Ophthalmoplegia

Ophthalmoplegia is a disease characterized by paralysis of the extraocular muscles, which results in limited eye movement, drooping of the upper eyelid, and incomplete closure of the eye. Eye symptoms are combined with neurological ones - coordination, speech, sensitivity, etc.

Normally, the eye muscles are supplied by three pairs of cranial nerves. The oculomotor nerve (CN. III, nn. III-IV-VI) innervates the superior oblique and inferior oblique muscles, the orbicularis superior and orbicularis inferior muscles, the trochlear muscle in combination with the abducens nerve - CN. IV, no. abducens. The motor innervation of the ciliary muscle is carried out by the trigeminal nerve CN. V. With ophthalmoplegia, there is either complete or partial paralysis of each muscle group or group while maintaining their function. Paralysis can be either unilateral or bilateral. Often, paralysis of the eye muscles is accompanied by acute cerebrovascular accident, tumors, disruption of the internal environment of the body, trauma, inflammation and infectious diseases. But this does not always indicate the ophthalmological nature of the disease.

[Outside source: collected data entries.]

(* ===== verification/SizeFacts.v ===== *)
(** * Size and bin arithmetic

    Facts about [request2size] and the bin indices of [src/libipc/malloc/malloc.c]. *)

From S2P Require Import Prelude MallocState.

(** ** Constants, evaluated *)

Lemma MINSIZE_32 : MINSIZE = 32.
Proof. reflexivity. Qed.

Lemma NFASTBINS_10 : NFASTBINS = 10.
Proof. reflexivity. Qed.

Lemma max_request : u64 (-2 * MINSIZE) = 18446744073709551552.
Proof. reflexivity. Qed.

(** ** Requests *)

Lemma round_down_mod x : (x - x mod 16) mod 16 = 0.
Proof. rewrite Zminus_mod_idemp_r, Z.sub_diag. done. Qed.

Lemma request2size_eq req :
  0 <= req < 18446744073709551552 ->
  request2size req = Z.max 32 (req + 23 - (req + 23) mod 16).
Proof.
  intros H. unfold request2size, MALLOC_ALIGN_MASK, MALLOC_ALIGNMENT, SIZE_SZ.
  change (2 * 8 - 1) with 15. rewrite MINSIZE_32, u64_add_l, u64_small by lia.
  rewrite land_not15 by lia.
  replace (req + 8 + 15) with (req + 23) by lia.
  split_cmp; zlia.
Qed.

Lemma REQUEST_OUT_OF_RANGE_spec req :
  REQUEST_OUT_OF_RANGE req = true <-> 18446744073709551552 <= req.
Proof. unfold REQUEST_OUT_OF_RANGE. rewrite max_request. apply Z.leb_le. Qed.

Lemma checked_request2size_some req nb :
  0 <= req -> checked_request2size req = Some nb ->
  req < 18446744073709551552 /\ nb = request2size req.
Proof.
  intros H0. unfold checked_request2size. destruct (REQUEST_OUT_OF_RANGE req) eqn:E; [done|].
  intros [= <-]. split; [|done].
  destruct (Z_lt_ge_dec req 18446744073709551552); [done|].
  exfalso. rewrite (proj2 (REQUEST_OUT_OF_RANGE_spec req)) in E by lia. done.
Qed.

(** What every padded size satisfies. *)
Definition good_size (nb : Z) : Prop := nb mod 16 = 0 /\ 32 <= nb < 18446744073709551600.

Lemma checked_good req nb :
  0 <= req -> checked_request2size req = Some nb -> good_size nb.
Proof.
  intros H0 H. apply checked_request2size_some in H as [H ->]; [|done].
  unfold good_size. rewrite request2size_eq by lia.
  pose proof (round_down_mod (req + 23)).
  destruct (Z.max_spec 32 (req + 23 - (req + 23) mod 16)) as [[? ->]|[? ->]]; [|by split; [|lia]].
  pose proof (Z.mod_pos_bound (req + 23) 16). split; [done|]. lia.
Qed.

(** ** Bin indices *)

Lemma smallbin_index_eq sz : 0 <= sz < 1024 -> smallbin_index sz = sz / 16.
Proof.
  intros H. change (smallbin_index sz) with (Z.shiftr (u32 sz) 4 + 0).
  rewrite u32_small by lia. rewrite Z.shiftr_div_pow2 by lia. change (2 ^ 4) with 16. lia.
Qed.

Lemma in_smallbin_range_spec sz : in_smallbin_range sz = true <-> sz < 1024.
Proof. apply Z.ltb_lt. Qed.

Lemma largebin_index_eq sz :
  largebin_index sz =
  if sz / 64 <=? 48 then 48 + sz / 64
  else if sz / 512 <=? 20 then 91 + sz / 512
  else if sz / 4096 <=? 10 then 110 + sz / 4096
  else if sz / 32768 <=? 4 then 119 + sz / 32768
  else if sz / 262144 <=? 2 then 124 + sz / 262144
  else 126.
Proof.
  unfold largebin_index. change (SIZE_SZ =? 8) with true. cbv iota.
  unfold largebin_index_64. rewrite !Z.shiftr_div_pow2 by lia. reflexivity.
Qed.

Lemma bin_index_eq sz :
  0 <= sz ->
  bin_index sz =
  if sz <? 1024 then sz / 16
  else if sz / 64 <=? 48 then 48 + sz / 64
  else if sz / 512 <=? 20 then 91 + sz / 512
  else if sz / 4096 <=? 10 then 110 + sz / 4096
  else if sz / 32768 <=? 4 then 119 + sz / 32768
  else if sz / 262144 <=? 2 then 124 + sz / 262144
  else 126.
Proof.
  intros H. unfold bin_index, in_smallbin_range. change MIN_LARGE_SIZE with 1024.
  destruct (Z.ltb_spec sz 1024); [apply smallbin_index_eq; lia|apply largebin_index_eq].
Qed.

Lemma bin_index_mono_aux x y : 0 <= x <= y -> bin_index x <= bin_index y.
Proof.
  intros H. rewrite !bin_index_eq by lia. repeat split_cmp; zlia.
Qed.

Lemma bin_index_bounds sz : 32 <= sz -> 2 <= bin_index sz <= 126.
Proof. intros H. rewrite bin_index_eq by lia. repeat split_cmp; zlia. Qed.

(** ** Claims *)

(** C24: padding a request.  For every request the range check lets through,
    the padded size is the least multiple of 16 that is at least [MINSIZE]
    and holds the request and one size field; nothing wraps around. *)
Theorem request2size_least (req nb : Z) :
  0 <= req -> checked_request2size req = Some nb ->
  nb mod MALLOC_ALIGNMENT = 0 /\ MINSIZE <= nb /\ req + SIZE_SZ <= nb < 18446744073709551616
  /\ forall k, k mod MALLOC_ALIGNMENT = 0 -> MINSIZE <= k -> req + SIZE_SZ <= k -> nb <= k.
Proof.
  intros H0 H. apply checked_request2size_some in H as [H ->]; [|done].
  rewrite request2size_eq by lia. rewrite MINSIZE_32.
  change MALLOC_ALIGNMENT with 16. change SIZE_SZ with 8.
  pose proof (round_down_mod (req + 23)).
  split; [by destruct (Z.max_spec 32 (req + 23 - (req + 23) mod 16)) as [[? ->]|[? ->]]|].
  pose proof (Z.mod_pos_bound (req + 23) 16). repeat split; try lia.
  intros k Hk ? ?. apply Z.max_lub; zlia.
Qed.

Lemma request2size_least_witness :
  checked_request2size 25 = Some 48 /\ 48 mod MALLOC_ALIGNMENT = 0.
Proof. split; [reflexivity|]. apply (request2size_least 25 48); [lia|reflexivity]. Defined.

(** The range check is exact: a request is refused precisely when its
    padding, twice [MINSIZE] included, would leave the 64-bit range. *)
Theorem checked_request2size_refuses (req : Z) :
  0 <= req < 18446744073709551616 ->
  checked_request2size req = None <-> 18446744073709551616 <= req + 2 * MINSIZE.
Proof.
  intros H. rewrite MINSIZE_32. unfold checked_request2size.
  pose proof (REQUEST_OUT_OF_RANGE_spec req) as R.
  destruct (REQUEST_OUT_OF_RANGE req); split; intros; try done.
  - assert (18446744073709551552 <= req) by (by apply R). lia.
  - exfalso. assert (false = true) by (apply R; lia). done.
Qed.

Lemma checked_request2size_refuses_witness : checked_request2size 18446744073709551560 = None.
Proof. apply (checked_request2size_refuses 18446744073709551560); [lia|rewrite MINSIZE_32; lia]. Defined.

(** The bins are ordered by size: a chunk kept in a bin above the bin of
    a request is large enough for the request, which is what the assertion
    [size >= nb] of the binmap scan relies on. *)
Theorem larger_bin_larger_chunk (sz nb : Z) :
  0 <= sz -> 0 <= nb -> bin_index nb < bin_index sz -> nb < sz.
Proof.
  intros Hs Hn H. destruct (Z_lt_ge_dec nb sz) as [|Hge]; [done|].
  pose proof (bin_index_mono_aux sz nb). lia.
Qed.

Lemma larger_bin_larger_chunk_witness : 1040 < 1088.
Proof. apply larger_bin_larger_chunk; [lia|lia|reflexivity]. Defined.

(** Every chunk size has a bin of its own: the index of a size from
    [MINSIZE] on is neither 0 (no bin) nor 1 (the unsorted list) and below
    [NBINS], and small chunks of one bin all have the same size. *)
Theorem bin_index_regular (sz sz' : Z) :
  MINSIZE <= sz -> MINSIZE <= sz' -> sz mod MALLOC_ALIGNMENT = 0 -> sz' mod MALLOC_ALIGNMENT = 0 ->
  2 <= bin_index sz < NBINS
  /\ (in_smallbin_range sz = true -> bin_index sz = bin_index sz' -> sz = sz').
Proof.
  rewrite MINSIZE_32. change MALLOC_ALIGNMENT with 16. intros H H' A A'.
  pose proof (bin_index_bounds sz H). split; [unfold NBINS; lia|].
  rewrite in_smallbin_range_spec. intros Hs. rewrite !bin_index_eq by lia.
  repeat split_cmp; zlia.
Qed.

Lemma bin_index_regular_witness : 2 <= bin_index 48 < NBINS.
Proof. apply (bin_index_regular 48 48); [rewrite MINSIZE_32; lia|rewrite MINSIZE_32; lia|reflexivity|reflexivity]. Defined.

Pathologies also occur with poisoning, inflammation of the trigeminal nerve - Ramsay-Hendson syndrome, disease of the thoracic vertebral spine, weakness of the facial muscles, removal of the temporal lobe of the brain as a result of cancer or purulent inflammation, stroke, head injury. There is also a possible connection between myopathy of the internal eye muscles and Wilson-Konovalov disease and phosphorus intoxication. Often the cause is functional ophthalmoplegia (adrenalophobia) caused by stress.